- Dadh Budruk Location in Maharashtra, India
- Coordinates: 19°31′28″N 74°25′09″E﻿ / ﻿19.52444°N 74.41917°E
- Country: India
- State: Maharashtra
- District: Ahmednagar
- Taluka: Rahata

Government
- • Type: Panchayati raj
- • Body: Grampanchayat

Population (2011)
- • Total: 7,622

Languages
- • Official: Marathi
- Time zone: UTC+5:30 (IST)
- PIN: 413714
- Telephone code: 02423
- Vehicle registration: MH-17

= Dadh budruk =

Village in Maharashtra

Dadh Budruk is a village in Rahata taluka of the Ahmednagar district in Maharashtra, India.

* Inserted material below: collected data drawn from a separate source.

Lemma routePhase_steps run resolved approval policy :
  HasAcceptedStop run = false →
  steps (routePhase r run (DerivePhase (run_Conditions run)) resolved approval policy).
Proof.
  intros Ha. unfold routePhase. destruct (DerivePhase (run_Conditions run)) eqn:Hp;
    try apply emits_ret;
    try (destruct (needsRevision run); [apply handleRevision_steps|]);
    try (destruct (revisable run && _); [apply handleRevision_steps|apply emits_ret]).
  1,2: apply (stageHandler_steps StageAnalysis); [done|rewrite Hp; decide_closed].
  1,2: apply (stageHandler_steps StageExecution); [done|rewrite Hp; decide_closed].
  all: first [ apply (stageHandler_steps StageVerification); [done|rewrite Hp; decide_closed]
             | apply (stageHandler_steps StageEscalation); [done|rewrite Hp; decide_closed]
             | rewrite andb_false_r; apply emits_ret
             | rewrite andb_true_r; destruct (revisable run);
                 [apply handleRevision_steps|apply emits_ret] ].
Qed.

Lemma resolutionFailed_steps run err : steps (resolutionFailed r run err).
Proof.
  unfold resolutionFailed. intros tr o (t1 & guard & t2 & -> & Hg & H)%runs_bind.
  pose proof (readRunnableRun_quiet _ _ _ _ _ Hg) as Hq%(quiet_patched runStep).
  apply Forall_app; split; [exact Hq|]. destruct guard as [base|e]; [|run_if H; by runs_step].
  apply readRunnableRun_ok in Hg as (_ & _ & _ & Ha & _).
  apply runs_bind in H as (t3 & run1 & t4 & -> & Hs & H).
  pose proof (setCondition_quiet _ _ _ _ _ _ _ Hs) as Hq3%(quiet_patched runStep).
  apply setCondition_run in Hs as [now ->]. unfold statusPatch in H. run_call H p. runs_step.
  apply Forall_app; split; [exact Hq3|]. constructor; [|constructor].
  eapply runStep_fail; [done|exact (resultsKept_refl base)| |apply run_Conditions_with]. decide_closed.
Qed.

Lemma labelTerminal_steps run : steps (labelTerminal run).
Proof. unfold labelTerminal. emits_walk ltac:(exact I). Qed.

Lemma handleTerminalRecord_steps run phase days : steps (handleTerminalRecord r run phase days).
Proof.
  unfold handleTerminalRecord, statusPatch, auditIf.
  emits_walk ltac:(first [exact I | by apply runStep_same]); apply labelTerminal_steps.
Qed.

Lemma handleTerminalCleanup_steps run phase days :
  steps (handleTerminalCleanup r run phase days).
Proof.
  unfold handleTerminalCleanup. emits_walk ltac:(exact I). apply handleTerminalRecord_steps.
Qed.

(** The writes of a stop. *)
Lemma acceptStep_runStep base obj : acceptStep base obj → runStep base obj.
Proof. intros (Hnt & Ha & _ & _ & Hs & Hf). by apply runStep_work. Qed.

Lemma clearStep_runStep base obj : clearStep base obj → runStep base obj.
Proof.
  intros (Hc & Hs). split.
  - apply refines_keep, viewOf_ext; [done|]. unfold resultsOf. by rewrite Hs.
  - intros Ht. left. by rewrite Hc.
Qed.

Lemma outcomeStep_runStep confirmed base obj :
  outcomeStep confirmed base obj → runStep base obj.
Proof.
  intros Ho. pose proof (outcomeStep_final _ _ _ Ho) as Hf.
  destruct Ho as (Hp & Hnf & _ & Hph & Hs & Hfw). split.
  - exists Conclude. split; [|done]. apply (moves_conclude confirmed); simpl.
    + unfold stopState. by rewrite Hnf, Hp.
    + unfold stopState. by rewrite Hf.
    + exact Hfw.
    + unfold resultsOf. rewrite Hs. by destruct confirmed.
    + exact Hph.
  - intros Ht. left. by rewrite Hph, Ht.
Qed.

Lemma handleSuspensionAt_runStep run start : steps (handleSuspensionAt r run start).
Proof.
  intros tr v H. apply (handleSuspensionAt_ordered r (KL:=KL)), ordered_all in H.
  eapply Forall_impl; [exact H|]. intros ev [[_ Hev]|[_ Hev]]; destruct ev as [[] ans];
    try exact I; destruct Hev as [Hev|Hev];
    first [by apply acceptStep_runStep | by eapply outcomeStep_runStep | by apply clearStep_runStep].
Qed.

Lemma reconcileWorkflow_steps run :
  HasAcceptedStop run = false →
  steps (reconcileWorkflow r run (DerivePhase (run_Conditions run))).
Proof.
  intros Ha. unfold reconcileWorkflow.
  apply emits_bind; [unfold getApprovalPolicy; emits_walk ltac:(exact I)|intros p].
  apply emits_bind; [unfold ensureAgenticRunApproval, getAgenticRunApproval;
    emits_walk ltac:(exact I)|intros [approval|e]; [|apply emits_ret]].
  apply emits_bind; [unfold resolveAgenticRun, validateAgenticRun, validateStep,
    validateAgentDependencies; emits_walk ltac:(exact I)|].
  intros [resolved|e]; [by apply routePhase_steps|apply resolutionFailed_steps].
Qed.

Lemma handleFailed_steps run : steps (handleFailed run).
Proof. unfold handleFailed, cleanupFailedStep. emits_walk ltac:(exact I). Qed.

Lemma reconcileActive_steps run : HasAcceptedStop run = false → steps (reconcileActive r run).
Proof.
  intros Ha. unfold reconcileActive, currentConfig, reconcileTerminal.
  emits_walk ltac:(exact I);
    first [ apply handleTerminalCleanup_steps | apply handleFailed_steps
          | by apply reconcileWorkflow_steps ].
Qed.

Lemma reconcileSuspended_steps run start : steps (reconcileSuspended r run start).
Proof.
  unfold reconcileSuspended, currentConfig, handleSuspendedTerminalCleanup.
  emits_walk ltac:(exact I);
    first [apply handleSuspensionAt_runStep|apply handleTerminalRecord_steps].
Qed.

Lemma readSuspension_steps run : steps (readSuspension r run).
Proof. unfold readSuspension, readSuspensionActivation. emits_walk ltac:(exact I). Qed.

Lemma reconcileDeleting_steps run : steps (reconcileDeleting r run).
Proof.
  unfold reconcileDeleting, finishDeletion, auditIf, handleTemplogCleanup, removeFinalizer.
  emits_walk ltac:(exact I); first [apply readSuspension_steps|apply handleSuspensionAt_runStep].
Qed.

(** Every status patch of a reconciliation is a step. *)
Lemma Reconcile_steps req : steps (Reconcile r req).
Proof.
  unfold Reconcile. destruct (negb _); [apply emits_ret|].
  apply emits_bind; [refine (emits_call _ _ _); intros; exact I|].
  intros [run|e]; cycle 1.
  { unfold auditIf. emits_walk ltac:(exact I). }
  destruct (negb _); [apply reconcileDeleting_steps|].
  apply emits_bind; [unfold ensureFinalizers; emits_walk ltac:(exact I)|].
  intros [o|run1]; [apply emits_ret|].
  intros tr o (t1 & state & t2 & -> & Hs & H)%runs_bind.
  apply Forall_app; split; [by eapply readSuspension_steps|].
  destruct state as [o'|[[[accepted suspended] start] current]]; [by runs_step|].
  destruct (accepted || suspended) eqn:Has.
  - run_if H; [by runs_step|]. by eapply reconcileSuspended_steps.
  - apply orb_false_iff in Has as [-> ->]. apply readSuspension_clear in Hs as [Ha _].
    by eapply reconcileActive_steps.
Qed.

(** ** Pods and timeouts *)
Abbreviation refined := (emits (patched refines)).

Lemma steps_refined {A} (m : M A) : steps m → refined m.
Proof. apply emits_mono. intros ev. apply patched_mono. by intros base obj [? _]. Qed.

(** A patch that starts from the run the guard read. *)
Lemma onePatch_refines uid (P : AgenticRun → AgenticRun → Prop) tr :
  (∀ base obj, P base obj → resultsKept base obj) →
  (∀ base obj, P base obj →
     forward (run_Conditions base) (run_Conditions obj) ∨ completesLate base obj) →
  onePatch uid P tr → Forall (patched refines) tr.
Proof.
  intros HP Hf [_ Hp]. apply patched_statusPatches. intros base obj Hin.
  destruct (Hp _ _ Hin) as (_ & Hb & key & trl & trg & trr & (config & _ & _ & Ha & _) & _).
  destruct (Hf _ _ Hb); [apply refines_work|apply refines_late]; auto.
Qed.

Lemma completionPatch_kept step condType base obj :
  completionPatch step condType base obj → resultsKept base obj.
Proof.
  intros [[[[cr|] reason] H]|(why & msg & _ & now & H)]; [|destruct H as (_ & now & H)|];
    [|by destruct H as (_ & _ & _ & ?)..].
  unfold verdictPatch in H. destruct (String.eqb reason ""); [|destruct (String.eqb step _)].
  - by destruct H as (_ & _ & _ & now & _ & _ & _ & ?).
  - by destruct H as (_ & now1 & now2 & _ & _ & _ & ?).
  - by destruct H as (_ & _ & _ & now & _ & _ & _ & ?).
Qed.

Lemma undecided_status run typ :
  undecided run typ ↔ statusOf (run_Conditions run) typ ∈ [None; Some ConditionUnknown].
Proof.
  unfold undecided, statusOf, find. rewrite FindStatusCondition_first, !elem_of_cons, elem_of_nil.
  destruct (firstCondition _ _) as [c|]; simpl; [|split; auto]. split.
  - intros [?|(c' & [= <-] & ->)]; [done|auto].
  - intros [?|[[= Hc]|[]]]; [done|]. right. eauto.
Qed.

Lemma stepConditionType_cases step :
  stepConditionType step ∈ [AgenticRunConditionAnalyzed; AgenticRunConditionExecuted;
    AgenticRunConditionVerified; AgenticRunConditionEscalated] ∨ stepConditionType step = "".
Proof.
  unfold stepConditionType. repeat destruct (String.eqb _ _); [left; decide_closed..|by right].
Qed.

(** The condition a pod event sets, on a step that is undecided. *)
Lemma forward_stepCondition now cs step st reason msg gen :
  statusOf cs (stepConditionType step) ∈ [None; Some ConditionUnknown] →
  forward cs (SetStatusCondition now cs
    (NewCondition (stepConditionType step) st reason msg gen)).
Proof.
  intros Hu. destruct (stepConditionType_cases step) as [Ht|Ht];
    [by apply forward_undecided|]. rewrite Ht. apply forward_other. decide_closed.
Qed.

Lemma forward_stepFail now cs step reason msg gen :
  forward cs (SetStatusCondition now cs
    (NewCondition (stepConditionType step) ConditionFalse reason msg gen)).
Proof.
  destruct (stepConditionType_cases step) as [Ht|Ht]; [by apply forward_fail|].
  rewrite Ht. apply forward_other. decide_closed.
Qed.
(** The providers of the SDK, by what they export to: the endpoint and its TLS
    configuration; a tracer provider without an exporter keeps its spans. *)
Definition exporter : Type := string * TLSConfig.
Record TracerProvider := MkTracerProvider { tp_Exporter : option exporter }.
Record LoggerProvider := MkLoggerProvider { lp_Exporter : exporter }.

Definition VersionTLS10 : Z := 769.
Definition VersionTLS11 : Z := 770.
Definition VersionTLS12 : Z := 771.
Definition VersionTLS13 : Z := 772.

(** The visible state of a provider: the logger of its log provider, the
    configuration in force, the client of the admin API. *)
Record providerState := MkProviderState {
  ps_Logger : option exporter;
  ps_Config : option CollectorConfig;
  ps_AdminClient : option TLSConfig;
}.
Definition emptyState : providerState := MkProviderState None None None.

Record Provider := MkProvider {
  p_State : option providerState;
  p_TP : option TracerProvider;
  p_LP : option LoggerProvider;
  p_Reader : bool;          (* the reader of Secrets is set *)
  p_Namespace : string;
}.

(** [NewProvider] and [SetSecretSource]. *)
Definition NewProvider : Provider := MkProvider None None None false "".
Definition SetSecretSource (p : Provider) (namespace : string) : Provider :=
  MkProvider (p_State p) (p_TP p) (p_LP p) true namespace.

The village is known for its temples, particularly Sant Mukund Das Maharaj Samadhi Temple on the Pravara river, and Shiv Temple. The village is 28 km from Shirdi, a town known as the home of Shri Sai Baba.

==Population==
As per 2011 census, population of village is 7622, of which 3988 are males and 3634 are females.

==Economy==
Main occupation of village resident is agriculture and allied works. The primary crops of the village are sugar cane, wheat and cotton.

==Transport==
===Road===
Dadh budruk is connected to nearby villages Durgapur, Hasnapur, Dhanore and Chinchpur by village roads.

===Rail===
Shrirampur (Belapur) is the nearest railway station to a village.

===Air===
Shirdi Airport is the nearest airport to a village.